• JtlP.24 : Bois de Boulogne, Paris, Le 18 avril, à 16h30

                Agathe et Guillaume avaient pris place sur un banc en face du lac. Près d’eux, des enfants jetaient des pierres dans l’eau. Elles ricochaient et laissaient des ronds à la surface du lac. L’onde se propageait alors à l’infini. Pour ne pas troubler le spectacle, les canards avaient choisis de s’installer sur la rive et regardaient avec curiosité les deux enfants qui s’amusaient. Un cygne se posa sur l’eau, brisant les cercles qui toujours grandissaient. Effrayés, les enfants reculèrent lorsque l’oiseau blanc passa près d’eux. Comprenant finalement qu’il n’était pas dangereux, il furent émerveillés par sa majesté et le laissèrent même s’approcher. Puis, ayant fini de jouer, les enfants repartirent main dans la main. Le cygne sortit alors de l’eau et prit leur place dans l’herbe grasse. Paisible, l’animal semblait apprécier la compagnie d’Agathe et Guillaume.
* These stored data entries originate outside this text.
(** ** PUT with any body *)

(** X17.  In each collection, let a PUT or PATCH with a body that sets at
    least one field, on an id that is in the store, be answered with a
    record.  Then the record is the stored row; every field the body sets
    has the value of the body ([None] for a field sent as null);
    [updated_at] is the time of the call; every field the body leaves out,
    among them [id] and [created_at], is as before; and no other row and
    not the counter changes. *)
Theorem update_merges_body (c : collection) (id : Z)
    (u : UpdateModel (router_of c)) (now : Z) (st : store) (row res : pydict) :
  OrderedDict.get id (db st) = Some row →
  model_dump_exclude_unset (router_of c) u ≠ ∅ →
  (update (router_of c) id u now st).2 = Ok res →
  let st' := (update (router_of c) id u now st).1 in
  OrderedDict.get id (db st') = Some res ∧
  (∀ k v, model_dump_exclude_unset (router_of c) u !! k = Some v → res !! k = Some v) ∧
  res !! "updated_at" = Some (VTime now) ∧
  (∀ k, model_dump_exclude_unset (router_of c) u !! k = None →
        k ≠ "updated_at" → res !! k = row !! k) ∧
  res !! "id" = row !! "id" ∧
  res !! "created_at" = row !! "created_at" ∧
  (∀ j, j ≠ id → OrderedDict.get j (db st') = OrderedDict.get j (db st)) ∧
  next_id st' = next_id st.
Proof.
  set (R := router_of c). intros Hrow Hne Hres st'. subst st'.
  pose proof (router_of_well_formed c) as HR.
  assert (∀ k, k ∈ ["id"; "created_at"; "updated_at"] →
               model_dump_exclude_unset R u !! k = None) as Hreserved
    by apply (dump_set_reserved _ HR).
  assert ((update R id u now st).2 ≠ HTTPException 400 (duplicate_detail R)) as Hnot
    by (by rewrite Hres).
  pose proof (update_written R id u now st row Hrow Hnot Hne) as Heq.
  simpl in Heq. rewrite Heq in Hres |- *. clear Heq Hnot. simpl in *.
  apply construct_Ok in Hres. subst res.
  assert (∀ k, model_dump_exclude_unset R u !! k = None → k ≠ "updated_at" →
    <[ "updated_at" := VTime now ]> (model_dump_exclude_unset R u ∪ row) !! k
    = row !! k) as Hframe.
  { intros k Hk ?. rewrite lookup_insert_ne by done. by apply lookup_union_r. }
  split_and!.
  - apply get_set_eq.
  - intros k v Hk. rewrite lookup_insert_ne.
    + by apply lookup_union_Some_l.
    + intros <-. rewrite Hreserved in Hk; [done|]. rewrite !elem_of_cons. auto.
  - apply lookup_insert_eq.
  - exact Hframe.
  - apply Hframe; [|done]. apply Hreserved. rewrite !elem_of_cons. auto.
  - apply Hframe; [|done]. apply Hreserved. rewrite !elem_of_cons. auto.
  - intros j Hj. by apply get_set_ne.
  - done.
Qed.

(** ** The id of a record that is read *)

(** X18.  In each collection, at every store reached from the empty one, a
    GET on [id] that returns a record returns the row stored under [id],
    the record carries [id] as its own ["id"], and [id] is positive and
    below the counter (it was handed out by an earlier POST). *)
Theorem get_one_returns_requested_id (c : collection)
    (qs : list (request (router_of c))) (id : Z) (row : pydict) :
  let st := (run (router_of c) qs initial).1 in
  get_one (router_of c) id st = Ok row →
  OrderedDict.get id (db st) = Some row ∧
  row !! "id" = Some (VInt id) ∧
  0 < id < next_id st.
Proof.
  intros st Hget. pose proof (router_of_well_formed c) as HR.
  assert (ordered st) as Ho by (by apply ordered_run, ordered_initial).
  unfold get_one in Hget.
  destruct (OrderedDict.get id (db st)) as [row'|] eqn:Hrow; [|done].
  apply construct_Ok in Hget as ->. split; [|split].
  - done.
  - by eapply ordered_get_id.
  - destruct Ho as [_ _ Hb _]. rewrite Forall_forall in Hb.
    apply Hb. eapply get_Some_key. exact Hrow.
Qed.

(** ** The further properties on sample calls *)

(** A list of replies without [ValidationError], by evaluation. *)
Lemma clean_replies (rs : list reply) :
  forallb (λ r, match r with ValidationError => false | _ => true end) rs = true →
  Forall (λ r, r ≠ ValidationError) rs.
Proof.
  intros Hall. apply Forall_forall. intros r Hin ->.
  rewrite forallb_forall in Hall.
  by apply list_elem_of_In, Hall in Hin.
Qed.

Lemma get_one_after_create_witness :
  ∃ row,
    (create_sender Samples.sender_a 1 initial).2 = Ok row ∧
    row !! "id" = Some (VInt 1) ∧
    get_sender 1 (create_sender Samples.sender_a 1 initial).1 = Ok row.
Proof.
  apply (get_one_after_create senders Samples.sender_a 1 initial).
  vm_compute. reflexivity.
Defined.

Lemma delete_removes_one_witness :
  (delete_sender 1 Samples.one_sender).2 = Ok () ∧
  OrderedDict.get 1 (db (delete_sender 1 Samples.one_sender).1) = None ∧
  (∀ j, j ≠ 1 → OrderedDict.get j (db (delete_sender 1 Samples.one_sender).1)
                = OrderedDict.get j (db Samples.one_sender)) ∧
  OrderedDict.keys (db (delete_sender 1 Samples.one_sender).1)
    = filter (λ j, j ≠ 1) (OrderedDict.keys (db Samples.one_sender)) ∧
  next_id (delete_sender 1 Samples.one_sender).1 = next_id Samples.one_sender.
Proof.
  apply (delete_removes_one senders 1 Samples.one_sender Samples.sender_1).
  vm_cast_no_check (eq_refl (Some Samples.sender_1)).
Defined.

Lemma not_found_iff_absent_witness :
  ((∃ d, (handle Senders.router (Delete 7) Samples.one_sender).2
         = HTTPException 404 d) ↔
   OrderedDict.get 7 (db Samples.one_sender) = None) ∧
  ((∃ d, get_sender 7 Samples.one_sender = HTTPException 404 d) ↔
   OrderedDict.get 7 (db Samples.one_sender) = None).
Proof.
  apply (not_found_iff_absent senders (Delete 7) 7 Samples.one_sender).
  reflexivity.
Defined.

Lemma keys_unique_when_checked_witness :
  unique_keys Senders.router
    (run Senders.router Samples.post_post_delete_post initial).1.
Proof.
  apply (keys_unique_when_checked senders Samples.post_post_delete_post).
  unfold Samples.post_post_delete_post. repeat constructor.
Defined.

Lemma create_appends_witness :
  db (create_sender Samples.sender_b 2 Samples.one_sender).1
    = db Samples.one_sender
      ++ [(next_id Samples.one_sender,
           new_row Senders.router Samples.sender_b (next_id Samples.one_sender) 2)] ∧
  OrderedDict.get (next_id Samples.one_sender) (db Samples.one_sender) = None.
Proof.
  apply (create_appends senders
           [Create (R := Senders.router) Samples.sender_a 1] Samples.sender_b 2).
  vm_compute. reflexivity.
Defined.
                L’homme avait entouré les épaules de la jeune femme de son bras tandis que celle-ci restait immobile, lovée contre lui. Ils ne disaient rien, savourant simplement chaque seconde. Ils étaient réunis. Le temps semblait s’être arrêté. Aucun promeneur ne passait près d’eux, le vent ne soufflait plus dans les arbres, le cygne avait allongé son cou dans l’herbe, le ciel lui-même semblait regarder les amoureux avec bienveillance. C’était comme si le monde entier acceptait enfin de les laisser en paix. Les pensées d’Agathe s’envolèrent et se perdirent au fond de l’azur immense. Elles choisirent de se poser, légères comme les voluptueuses plumes du cygne, en Corée du Nord, aux abords du fleuve Kumya. Agathe éclata en sanglots. Guillaume ressentie la détresse de sa bien-aimée jusqu’au plus profond de son être. Il referma ses bras autour d’elle dans un geste protecteur. D'une voie coupée par l'émotion, Agathe lui raconta tout. Depuis son départ de Paris, jusqu’à son arrivée dans cette même ville, elle n’oublia aucun détail. Elle semblait être de nouveau calme mais Guillaume la savait tourmentée alors il la serrait toujours un peu plus contre sa poitrine, afin qu’elle n’oublie pas la douceur de la réalité.

                Le soleil disparaissait derrière la cime des arbres quand Agathe acheva son récit. Guillaume la tint contre lui quelques minutes encore pour qu’elle recouvre ses esprits, puis il lui proposa de rentrer. Elle acquiesça. Il l’aida à se relever et la laissa s’appuyer sur lui pour rejoindre la moto. Elle parut marcher avec moins de difficulté qu’au sortir de l’avion, comme si la présence de Guillaume avait soulagé sa douleur.